## Exercise requirements
Only the lines from the first line of the records through the line containing "Definition select_routes (client" belong in the answer. Copy them exactly.

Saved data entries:
(** The caller's order for the first candidate's model filters and sorts, unless
    the caller named a provider. *)
Definition applicable_order (client : Client) (provider : option string) (purpose : RouteSelectionPurpose)
    (candidates : list Candidate) : option (list string) :=
  match provider, purpose, candidates with
  | None, (ForChat | ForEmbeddings), (first, _) :: _ => cl_provider_order client !! rm_canonical_model first
  | _, _, _ => None
  end.
Definition apply_provider_order (client : Client) (provider : option string) (purpose : RouteSelectionPurpose)
    (candidates : list Candidate) : list Candidate :=
  match applicable_order client provider purpose candidates with
  | Some order =>
      sort_by_key (order_key order)
        (List.filter (λ c, existsb (λ p, p =?= rd_provider c.2) order) candidates)
  | None => candidates
  end.

Fixpoint select_loop (client : Client) (model : string) (purpose : RouteSelectionPurpose)
    (candidates : list Candidate) : ClientResult (list (RouteDefinition * AttestedRoute)) :=
  match candidates with
  | [] => Ok []
  | (registry_model, route) :: rest =>
      if negb (bool_decide (rd_provider route ∈ cl_adapters client)) then select_loop client model purpose rest
      else
        compatibility ← provided (matrix_provider (cl_compatibility_matrix client) (rd_provider route));
        _ ← provided (compatibility_validate_route compatibility route);
        if negb (route_satisfies_policy route compatibility (cl_policy client) purpose)
        then select_loop client model purpose rest
        else selected ← select_loop client model purpose rest;
             Ok ((route, to_attested_route route model (rm_canonical_model registry_model)) :: selected)
  end.

Definition select_routes (client : Client) (provider : option string) (model : string)
    (purpose : RouteSelectionPurpose) : ClientResult (list (RouteDefinition * AttestedRoute)) :=
  let candidates := matching_routes (cl_registry client) provider model in
  bail (RouteNotFound provider model) when match candidates with [] => true | _ => false end;
  select_loop client model purpose (apply_provider_order client provider purpose candidates).

Definition select_route (client : Client) (provider : option string) (model : string)
    (purpose : RouteSelectionPurpose) : ClientResult (RouteDefinition * AttestedRoute) :=
  selected ← select_routes client provider model purpose;
  ok_or (head selected) (RouteSelectionFailed provider model (purpose_str purpose)).

(** ** The caller's provider order *)

Definition validate_ordered_provider (matrix : ProviderCompatibilityMatrix) (adapters : gset string)
    (policy : VerificationPolicy) (canonical_model : string) (model : RegistryModel) (seen : gset string)
    (provider : string) : ClientResult (gset string) :=
  let fail message := Err (InvalidProviderRouting canonical_model message) in
  if is_empty (trim provider) then fail "provider ids must not be empty"
  else if bool_decide (provider ∈ seen) then fail "provider {provider} appears more than once"
  else
    let routes := List.filter (λ route, rd_provider route =?= provider) (rm_routes model) in
    match routes with
    | [] => fail "provider {provider} does not offer this model in the signed registry"
    | _ =>
        if negb (bool_decide (provider ∈ adapters)) then fail "provider {provider} has no registered adapter or API key"
        else
          compatibility ← map_err (λ _, InvalidProviderRouting canonical_model
                            "provider {provider} has no compatibility profile") (matrix_provider matrix provider);
          if existsb (λ route, is_ok (compatibility_validate_route compatibility route)
                               && route_satisfies_policy route compatibility policy ForChat) routes
          then Ok ({[provider]} ∪ seen)
          else fail "provider {provider} has no active executable route satisfying the current policy"
    end.

Definition validate_model_order (registry : ProviderRegistry) (matrix : ProviderCompatibilityMatrix)
    (adapters : gset string) (policy : VerificationPolicy) (entry : string * list string) : ClientResult unit :=
  let '(canonical_model, order) := entry in
  if is_empty (trim canonical_model)
  then Err (InvalidProviderRouting canonical_model "canonical model must not be empty")
  else match rg_models registry !! canonical_model with
  | None => Err (InvalidProviderRouting canonical_model
                   "model is not present as a canonical model in the signed registry")
  | Some model =>
      match order with
      | [] => Err (InvalidProviderRouting canonical_model "provider order must contain at least one provider")
      | _ => _ ← try_fold (validate_ordered_provider matrix adapters policy canonical_model model) order ∅; Ok tt
      end
  end.

Definition validate_provider_routing (routing : gmap string (list string)) (registry : ProviderRegistry)
    (matrix : ProviderCompatibilityMatrix) (adapters : gset string) (policy : VerificationPolicy)
    : ClientResult unit :=
  for_each (validate_model_order registry matrix adapters policy) (btree_iter routing).

(** ** The cache key *)

(** [format!("{:?}", ..)] of the unit variants. *)
Definition debug_tier (t : TrustTier) : string :=
  match t with HwVerifiedTls => "HwVerifiedTls" | AppE2ee => "AppE2ee" | TeeOnly => "TeeOnly" | TierNone => "None" end.
Definition debug_channel (k : ChannelBindingKind) : string :=
  match k with
  | KindNotRequired => "NotRequired" | KindTeeTerminatedTls => "TeeTerminatedTls"
  | KindAttestedAppE2ee => "AttestedAppE2ee" | KindAnyAttestedChannel => "AnyAttestedChannel" | KindNone => "None"
  end.
Definition debug_bound_data (r : BoundDataRequirement) : string :=
  match r with DataNotRequired => "NotRequired" | BoundToAttestedWorkload => "BoundToAttestedWorkload" end.
Definition debug_integrity (r : ResponseIntegrityRequirement) : string :=
  match r with
  | IntegrityNotRequired => "NotRequired" | AnyBound => "AnyBound"
  | IntegrityChannelBound => "ChannelBound" | IntegrityReceiptBound => "ReceiptBound"
  end.
Definition debug_encryption (r : EncryptionRequirement) : string :=
  match r with EncryptionRequired => "Required" | EncryptionNotRequired => "NotRequired" end.

Definition cache_key (route_definition : RouteDefinition) (route : AttestedRoute) (mode : VerificationRequestMode)
    (policy_digest provider_registry_digest reference_values_digest : string) : VerificationCacheKey := {|
  ck_provider := rt_provider route;
  ck_route_id := rt_route_id route;
  ck_evidence_family := rt_evidence_family route;
  ck_requested_model := rt_requested_model route;
  ck_provider_model := rt_provider_model route;
  ck_canonical_model := rt_canonical_model route;
  ck_api_endpoint := rt_api_endpoint route;
  ck_evidence_endpoint := rt_evidence_endpoint route;
  ck_policy_digest := policy_digest;
  ck_reference_values_digest := reference_values_digest;
  ck_provider_registry_digest := provider_registry_digest;
  ck_adapter_version := rt_adapter_version route;
  ck_trust_tier := debug_tier (rt_trust_tier route);
  ck_channel_binding_kind := debug_channel (rt_channel_binding_kind route);
  ck_request_confidentiality_requirement :=
    debug_bound_data (rd_request_confidentiality_requirement route_definition);
  ck_response_confidentiality_requirement :=
    debug_bound_data (rd_response_confidentiality_requirement route_definition);
  ck_response_integrity_requirement := debug_integrity (rd_response_integrity_requirement route_definition);
  ck_request_encryption := debug_encryption (rd_request_encryption route_definition);
  ck_response_decryption := debug_encryption (rd_response_decryption route_definition);
  ck_streaming_allowed := rt_streaming_allowed route;
  ck_request_mode := mode_str mode;
  ck_per_request_freshness := rd_freshness_class route_definition =?= FreshPerRequest |}.

(** ** What is selected *)

Lemma index_of_elem x l : is_Some (index_of x l) ↔ x ∈ l.
Proof.
  unfold index_of. rewrite fmap_is_Some. split.
  - intros [[i y] (H & -> & _)%list_find_Some]. by eapply list_elem_of_lookup_2.
  - intros H. by eapply list_find_elem_of.
Qed.

Definition admitted (client : Client) (purpose : RouteSelectionPurpose) (route : RouteDefinition) : Prop :=
  rd_provider route ∈ cl_adapters client
  ∧ ∃ c, cm_providers (cl_compatibility_matrix client) !! rd_provider route = Some c
         ∧ route_fits c route ∧ route_satisfies_policy route c (cl_policy client) purpose = true.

## Written solution
(** The caller's order for the first candidate's model filters and sorts, unless
    the caller named a provider. *)
Definition applicable_order (client : Client) (provider : option string) (purpose : RouteSelectionPurpose)
    (candidates : list Candidate) : option (list string) :=
  match provider, purpose, candidates with
  | None, (ForChat | ForEmbeddings), (first, _) :: _ => cl_provider_order client !! rm_canonical_model first
  | _, _, _ => None
  end.
Definition apply_provider_order (client : Client) (provider : option string) (purpose : RouteSelectionPurpose)
    (candidates : list Candidate) : list Candidate :=
  match applicable_order client provider purpose candidates with
  | Some order =>
      sort_by_key (order_key order)
        (List.filter (λ c, existsb (λ p, p =?= rd_provider c.2) order) candidates)
  | None => candidates
  end.

Fixpoint select_loop (client : Client) (model : string) (purpose : RouteSelectionPurpose)
    (candidates : list Candidate) : ClientResult (list (RouteDefinition * AttestedRoute)) :=
  match candidates with
  | [] => Ok []
  | (registry_model, route) :: rest =>
      if negb (bool_decide (rd_provider route ∈ cl_adapters client)) then select_loop client model purpose rest
      else
        compatibility ← provided (matrix_provider (cl_compatibility_matrix client) (rd_provider route));
        _ ← provided (compatibility_validate_route compatibility route);
        if negb (route_satisfies_policy route compatibility (cl_policy client) purpose)
        then select_loop client model purpose rest
        else selected ← select_loop client model purpose rest;
             Ok ((route, to_attested_route route model (rm_canonical_model registry_model)) :: selected)
  end.

Definition select_routes (client : Client) (provider : option string) (model : string)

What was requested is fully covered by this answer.